Quick-connect type terminal block contacts consist of a flat blade or a simple tab with a design that accepts a push-on connector holding the end of a wire. A force-fit metal sleeve pushed over the tab makes the contact. Such quick-connect type terminal blocks are meant for thin wires up to AWG 12.
Tubular contacts are a length of rectangular metal tubing, with screws threaded through the top of the tube at both ends. In tubular screw contacts, the flat bottom of the screws secures the inserted wires by providing pressure on them. Tubular clamp contacts use a pressure plate between the screws and the wire to apply pressure on the wires. The screws usually hold the pressure plates captive, which makes tubular clamp contacts useful for fine stranded wires.
Feed-through contacts have mounting surfaces with studs going through them. Feed-through contacts are useful for wire leads passing through a wall under a block directly or very close to the wall. Stud contacts or strap-screws secure the wires for connection.
For installations that must stay connected even during shock and vibration, dead-front connectors with two-part plug-ins are very useful. For multiple points of contact on posts, quality connectors typically use socket-mating springs. Wire protectors made of beryllium-copper protect both single and multi-stranded wire terminations. Flush-mount designs for boards are best for minimizing stress on solder joints when tightening screw terminals.

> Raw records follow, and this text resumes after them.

(* ===== verification/Admin.v ===== *)
(** * The private listener (src/internal/admin)

    Readiness, liveness, and the debug surface over the logger's knob. *)
From stdpp Require Import options.
From S2P Require Import Prelude GoStrings GoDuration Apperr ConfigBase Logging.
From S2P Require ConfigProps.
Open Scope Z_scope.

(** ** admin.go *)

(** A handler: the names of its checks in their order, whether it drains, its start. *)
Record Handler : Type := mkHandler { checks : list string; draining : bool; started : Z }.

Definition New (cs : list string) (now : Z) : Handler := mkHandler cs false now.
Definition StartDraining (h : Handler) : Handler := mkHandler (checks h) true (started h).
Definition Draining (h : Handler) : bool := draining h.

Record response : Type := mkResponse {
  status : Z;
  headers : list (string * string);
  fields : list (string * string);
  results : option (gmap string string);
}.

(** [writeJSON], before the encoder prints the body. *)
Definition writeJSON (status : Z) (fields : list (string * string))
  (results : option (gmap string string)) : response :=
  mkResponse status [("Content-Type", "application/json"); ("Cache-Control", "no-store")] fields results.

Definition StatusOK : Z := 200.
Definition StatusBadRequest : Z := 400.
Definition StatusServiceUnavailable : Z := 503.

(** [Duration.Round]: to the nearest, half away from zero. *)
Definition Round (d m : Z) : Z :=
  if m <=? 0 then d
  else
    let r := Z.rem d m in
    if d <? 0 then
      let r := - r in
      if r + r <? m then d + r
      else let d1 := wrap64 (d - m + r) in if d1 <? d then d1 else int64_min
    else if r + r <? m then d - r
    else let d1 := wrap64 (d + m - r) in if d <? d1 then d1 else int64_max.

Definition healthz (h : Handler) (now : Z) : response :=
  writeJSON StatusOK
    [("status", "ok"); ("uptime", Duration_String (Round (now - started h) second))] None.

(** The loop over the checks: the map of results, whether all passed, and the checks
    probed. *)
Definition probe_one (probe : string → option err) (acc : gmap string string * bool) (c : string)
  : gmap string string * bool :=
  match probe c with
  | Some _ => (<[c := "failed"]> acc.1, false)
  | None => (<[c := "ok"]> acc.1, acc.2)
  end.

Definition readyz (h : Handler) (probe : string → option err) : response * list string :=
  if draining h then (writeJSON StatusServiceUnavailable [("status", "draining")] None, [])
  else
    let '(rs, ready) := foldl (probe_one probe) (∅, true) (checks h) in
    (if ready then writeJSON StatusOK [("status", "ready")] (Some rs)
     else writeJSON StatusServiceUnavailable [("status", "not ready")] (Some rs),
     checks h).

(** ** debug.go *)

Record Debug : Type := mkDebug { d_Config : bool; d_Level : bool; d_Metrics : bool; d_Pprof : bool }.

Definition pprof_routes : list string :=
  ["GET /debug/pprof/"; "GET /debug/pprof/cmdline"; "GET /debug/pprof/profile";
   "GET /debug/pprof/symbol"; "POST /debug/pprof/symbol"; "GET /debug/pprof/trace"].

Definition register (d : Debug) : list string :=
  (if d_Metrics d then ["GET /metrics"] else [])
  ++ (if d_Config d then ["GET /debug/config"] else [])
  ++ (if d_Level d then ["GET /debug/log-level"; "PUT /debug/log-level"] else [])
  ++ (if d_Pprof d then pprof_routes else []).

Definition Mux (d : Debug) : list string :=
  ["GET /healthz"; "GET /readyz"; "GET /version"] ++ register d.

(** The body: what the writer produced, and its error after it. *)
Definition configHandler (write : string * option err) : string :=
  match write with
  | (out, None) => out
  | (out, Some e) =>
      let nl := String (Ascii.ascii_of_nat 10) EmptyString in
      (out +:+ nl +:+ "# error rendering configuration: " +:+ err_text e +:+ nl)%string
  end.

Definition getLevel (k : Handle) : response :=
  writeJSON StatusOK [("level", LevelString k)] None.

(** [body] is what reading up to 64 bytes gives. *)
Definition setLevel `{GoText} (body : result err string) (query : string) (k : Handle) : response * Handle :=
  match body with
  | Err _ => (writeJSON StatusBadRequest [("error", "could not read the body")] None, k)
  | Ok body =>
      let want := trim_space (String.substring 0 64 body) in
      let want := if decide (want = "") then trim_space query else want in
      match SetLevel want k with
      | (k, Some e) => (writeJSON StatusBadRequest [("error", err_text e)] None, k)
      | (k, None) => (getLevel k, k)
      end
  end.

(** ** Facts *)

Lemma probe_fold (probe : string → option err) (cs : list string) (rs : gmap string string) (b : bool) :
  let '(rs', b') := foldl (probe_one probe) (rs, b) cs in
  (b' = b && forallb (λ c, bool_decide (probe c = None)) cs)
  ∧ ∀ c, rs' !! c = if decide (c ∈ cs)
                    then Some (if decide (probe c = None) then "ok" else "failed") else rs !! c.
Proof.
  revert rs b. induction cs as [|c cs IH]; intros rs b.
  { simpl. split; [by rewrite andb_true_r|done]. }
  simpl. specialize (IH (probe_one probe (rs, b) c).1 (probe_one probe (rs, b) c).2).
  rewrite <- surjective_pairing in IH.
  destruct (foldl (probe_one probe) (probe_one probe (rs, b) c) cs) as [rs' b'].
  destruct IH as [Hb Hr]. split.
  - rewrite Hb. unfold probe_one. destruct (probe c) eqn:Hp; simpl; [by rewrite andb_false_r|done].
  - intros c'. rewrite Hr. unfold probe_one.
    destruct (decide (c = c')) as [<-|Hne].
    + rewrite (decide_True (P := c ∈ c :: cs)) by left. case_decide as Hc; [done|].
      destruct (probe c) eqn:Hp; simpl; by rewrite lookup_insert_eq.
    + rewrite (decide_ext (c' ∈ c :: cs) (c' ∈ cs)) by (rewrite elem_of_cons; naive_solver).
      case_decide; [done|]. destruct (probe c); simpl; by rewrite lookup_insert_ne.
Qed.

(** Ready exactly when not draining and every probe passes; the response names the checks
    and never what a failing one said; a draining handler probes nothing. *)
Lemma readyz_exact (h : Handler) (probe : string → option err) :
  let '(r, probed) := readyz h probe in
  (status r = StatusOK ↔ draining h = false ∧ ∀ c, c ∈ checks h → probe c = None)
  ∧ (status r = StatusOK ∨ status r = StatusServiceUnavailable)
  ∧ (draining h = true → probed = [])
  ∧ ∀ probe', (∀ c, is_Some (probe c) ↔ is_Some (probe' c)) → readyz h probe' = (r, probed).
Proof.
  unfold readyz. destruct (draining h); [naive_solver|].
  pose proof (probe_fold probe (checks h) ∅ true) as Hf.
  destruct (foldl (probe_one probe) (∅, true) (checks h)) as [rs b]. destruct Hf as [Hb Hr].
  assert (Hall : b = true ↔ ∀ c, c ∈ checks h → probe c = None).
  { rewrite Hb. simpl. rewrite forallb_forall. split.
    - intros Ha c Hc%list_elem_of_In. by eapply bool_decide_eq_true_1, Ha.
    - intros Ha c Hc%list_elem_of_In. by apply bool_decide_eq_true_2, Ha. }
  split; [destruct b; simpl; naive_solver|]. split; [destruct b; auto|]. split; [done|].
  intros probe' Hp. pose proof (probe_fold probe' (checks h) ∅ true) as Hf'.
  destruct (foldl (probe_one probe') (∅, true) (checks h)) as [rs' b']. destruct Hf' as [Hb' Hr'].
  assert (Hs : ∀ c, probe c = None ↔ probe' c = None).
  { intros c. specialize (Hp c). destruct (probe c), (probe' c); naive_solver. }
  assert (b' = b) as ->.
  { rewrite Hb, Hb'. simpl. clear -Hs. induction (checks h) as [|c cs IH]; [done|]. simpl.
    rewrite IH. f_equal. apply bool_decide_ext. by rewrite Hs. }
  assert (rs' = rs) as ->; [|done].
  apply map_eq. intros c. rewrite Hr, Hr'. destruct (decide (c ∈ checks h)); [|done].
  destruct (decide (probe c = None)), (decide (probe' c = None)); naive_solver.
Qed.

(** A [PUT] moves the threshold every later call of the logger is held to. *)
Lemma setLevel_moves `{GoText} (body query : string) (k k' : Handle) (r : response) :
  setLevel (Ok body) query k = (r, k') →
  (status r = StatusOK ∧ fields r = [("level", LevelName (lvl k'))]
   ∧ ∀ now sc rec, Level rec < lvl k' → (Log now sc rec k').1 = None)
  ∨ (status r = StatusBadRequest ∧ k' = k).
Proof.
  unfold setLevel, SetLevel. destruct (ParseLevel _) as [l|e]; intros [= <- <-]; [left|by right].
  split; [done|]. split; [done|]. intros now sc rec Hl. unfold Log. simpl in *.
  by rewrite (proj2 (Z.ltb_lt _ _) Hl).
Qed.

(** A [PUT] with nothing in it is a [PUT] of [info], and what follows the 64th byte is not
    looked at. *)
Example odd_levels :
  (setLevel (H := ConfigProps.plain_text) (Ok "") "" (mkHandle LevelTrace FormatJSON [] true ∅)).1
  = writeJSON StatusOK [("level", "INFO")] None
  ∧ (setLevel (H := ConfigProps.plain_text)
       (Ok ("debug                                                            nonsense")%string) ""
       (mkHandle LevelInfo FormatJSON [] true ∅)).1
  = writeJSON StatusOK [("level", "DEBUG")] None.
Proof. vm_compute. done. Qed.
(* ===== verification/Listener.v ===== *)
(** * The queue's wake-ups (src/internal/queue/listener.go)

    The loop that turns notifications into wake-ups of the claim loop, over what each of
    its connections meets. *)
From stdpp Require Import options.
From S2P Require Import Prelude.
Open Scope Z_scope.

Definition maxBackoff : Z := 30 * second.

(** What one round of [Run] meets: how many notifications [listen] got before it failed,
    whether the context was cancelled by then, and whether it was during the sleep; and
    whether the claim loop took the wake-up during that sleep. *)
Record round : Type := mkRound { notified : nat; stopped : bool; stopped_asleep : bool; taken : bool }.

(** The channel holds one wake-up or none. *)
Definition wake (ch : bool) : bool := true.

Definition listen (n : nat) (ch : bool) : bool := Nat.iter n wake ch.

(** [Run] over the rounds the connection goes through: the waits, the channel, and
    whether it returned. *)
Fixpoint Run (rounds : list round) (backoff : Z) (ch : bool) : list Z * bool * bool :=
  match rounds with
  | [] => ([], ch, false)
  | r :: rounds =>
      let ch := listen (notified r) ch in
      if stopped r then ([], ch, true)
      else
        let ch := wake ch in
        if stopped_asleep r then ([backoff], ch, true)
        else
          let '(waits, ch, returned) := Run rounds (Z.min (backoff * 2) maxBackoff) (ch && negb (taken r)) in
          (backoff :: waits, ch, returned)
  end.

(** ** Facts *)

(** The waits double to the bound and stay there. *)
Lemma Run_waits (rounds : list round) (backoff : Z) (ch : bool) :
  0 < backoff ≤ maxBackoff →
  ∀ i w, (Run rounds backoff ch).1.1 !! i = Some w → w = Z.min (backoff * 2 ^ Z.of_nat i) maxBackoff.
Proof.
  revert backoff ch. induction rounds as [|r rounds IH]; intros b ch Hb i w Hi; simpl in Hi; [done|].
  destruct (stopped r); [done|]. destruct (stopped_asleep r).
  { destruct i as [|i]; [|done]. simplify_eq/=. lia. }
  specialize (IH (Z.min (b * 2) maxBackoff) (wake (listen (notified r) ch) && negb (taken r))).
  unfold maxBackoff, second in *. destruct (Run rounds _ _) as [[waits ch'] ret]. simpl in Hi.
  destruct i as [|i]; simplify_eq/=; [lia|]. rewrite (IH ltac:(lia) i w Hi).
  replace (Z.of_nat (S i)) with (Z.succ (Z.of_nat i)) by lia. rewrite Z.pow_succ_r by lia.
  pose proof (Z.pow_pos_nonneg 2 (Z.of_nat i)). nia.
Qed.

(** A connection that served notifications for days is waited for as long as one that never
    came up: nothing sets the wait back. *)
Example backoff_never_resets :
  (Run (replicate 5 (mkRound 0 false false false) ++ [mkRound 1000 false false false; mkRound 0 true false false])
     second false).1.1
  = [second; 2 * second; 4 * second; 8 * second; 16 * second; 30 * second].
Proof. vm_compute. done. Qed.

(** The wake-up for what was lost comes with the disconnection, not with the reconnection:
    once the claim loop has taken it, a job enqueued during the wait or before the new
    [LISTEN] leaves the channel empty. *)
Example woken_too_early :
  Run [mkRound 0 false false true] second false = ([second], false, false).
Proof. vm_compute. done. Qed.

Flat metal strap with screws through each end make up strap-clamp contacts. The screw heads usually have a wire-clamping element under them for exerting pressure on the wires. These contacts require the insertion of bare wires within the pressure contact.
Strap-screw contacts are similar in construction to the strap-clamp contacts but without the wire-clamping elements. The user simply loops the wires over the screws or may attach a ring or spade lug on them. Tightening the screws on the loop, ring, or spade lug serves to secure and connect them.
Fuse blocks usually consist of a fuse in series with a circuit. Usually, there are contacts at each end, like that of standard blocks. It is possible to insert a cartridge-fuse pug into clips connected to each contact. Apart from circuit identification, this arrangement facilitates easy fuse changing.
Plane and rigid insulating members can mount multiple one-piece blocks for connecting one or more circuits. There may be open barriers facilitating easy contact accessibility. Other variants may offer contact protection through closed barriers or dad fronts. A single base may hold standard units of 2, 4, 6, 8, 10, or 12 circuits.
Terminal block contacts may also be of the short-circuit type, like the one-piece blocks. Short-circuit contacts require a screw short-circuiting two strips, allowing current flow into the desired circuit by direct connection or by shunting out other circuits.
Section blocks usually come with individual molded units containing contacts. It is possible to form any desired number of circuits by assembling them together with end barriers in between. Formation of preassembled lengths requires snapping off or adding sections in the desired number of groups of contact sections to form a sectional terminal block assembly.